An integrated eutrophication assessment framework is developed for lakes and reservoirs based on an ecogeographical classification method and an artificial neural network model. Using the USEPA Nutrient Criteria Database as the basic reference and considering the ecogeographical characteristics of Chinese lakes and reservoirs, a simple eutrophication assessment criterion considering the ecogeographical characteristics is proposed for the first time. This criterion places the emphasis on the determination of critical values of key parameters for various regions. Moreover, an artificial neural network (ANN) assessment model is developed, considering the complexity and nonlinearity of eutrophication process. It is found that this ANN assessment model offers the advantage to assess with more accuracy the trophic status in nitrogen-limited water bodies.
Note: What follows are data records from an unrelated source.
Lemma era_shift_mono a b : 0 <= a -> a <= b -> era_shift a <= era_shift b.
Proof.
  intros P L. unfold era_shift.
  replace (a / 146096) with (a / 36524 / 4) by (rewrite Z.div_div by lia; done).
  replace (b / 146096) with (b / 36524 / 4) by (rewrite Z.div_div by lia; done).
  pose proof (Z.div_le_mono a b 36524 eq_refl L). pose proof (Z.div_le_mono a b 1460 eq_refl L).
  assert (a - a / 1460 <= b - b / 1460) by (Z.to_euclidean_division_equations; lia).
  set (qa := a / 36524) in *. set (qb := b / 36524) in *.
  assert (qa - qa / 4 <= qb - qb / 4) by (Z.to_euclidean_division_equations; lia). lia.
Qed.

Lemma era_year_mono a b : 0 <= a -> a <= b -> era_year a <= era_year b.
Proof. intros P L. apply Z.div_le_mono; [done|by apply era_shift_mono]. Qed.

(** Each year of the era: its first and its last day, and its length. *)
Definition year_ok (y : Z) : bool :=
  (era_year (year_start y) =? y) && (era_year (year_last y) =? y) && (0 <=? year_start y)
  && (year_last y - year_start y <=? (if leap_year (y + 1) then 365 else 364))
  && ((y =? 399) || (year_start (y + 1) =? year_last y + 1)).

Definition year_day_ok (doy : Z) : bool :=
  let '(m, d) := year_day doy in
  (1 <=? m) && (m <=? 12) && (1 <=? d) && (d <=? (if (m =? 2) && (doy =? 365) then 29 else days_in 1 m))
  && (day_of_year m d =? doy).

Fixpoint check_range (P : Z -> bool) (n : nat) (z : Z) : bool :=
  match n with O => true | S n => P z && check_range P n (z + 1) end.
Integrating such two assessment methods can establish a simple but general eutrophication assessment framework; verification with 30 lakes and reservoirs shows that it can be served as a reliable and cost-effective tool for aquatic environmental management.
基于生态地理分类方法和人工神经网络模型,开发了一种针对湖泊和水库的综合富营养化评估框架。以美国环保署营养标准数据库为基本参考,并考虑中国湖泊和水库的生态地理特征,首次提出了一种考虑生态地理特征的简单富营养化评估标准。该标准着重于确定各区域关键参数的临界值。此外,考虑到富营养化过程的复杂性和非线性,开发了一种人工神经网络(ANN)评估模型。结果发现,该ANN评估模型具有更准确评估氮限制水体营养状态的优势。将这两种评估方法相结合,可以建立一个简单但通用的富营养化评估框架;对30个湖泊和水库的验证表明,它可作为水生环境管理的可靠且具有成本效益的工具。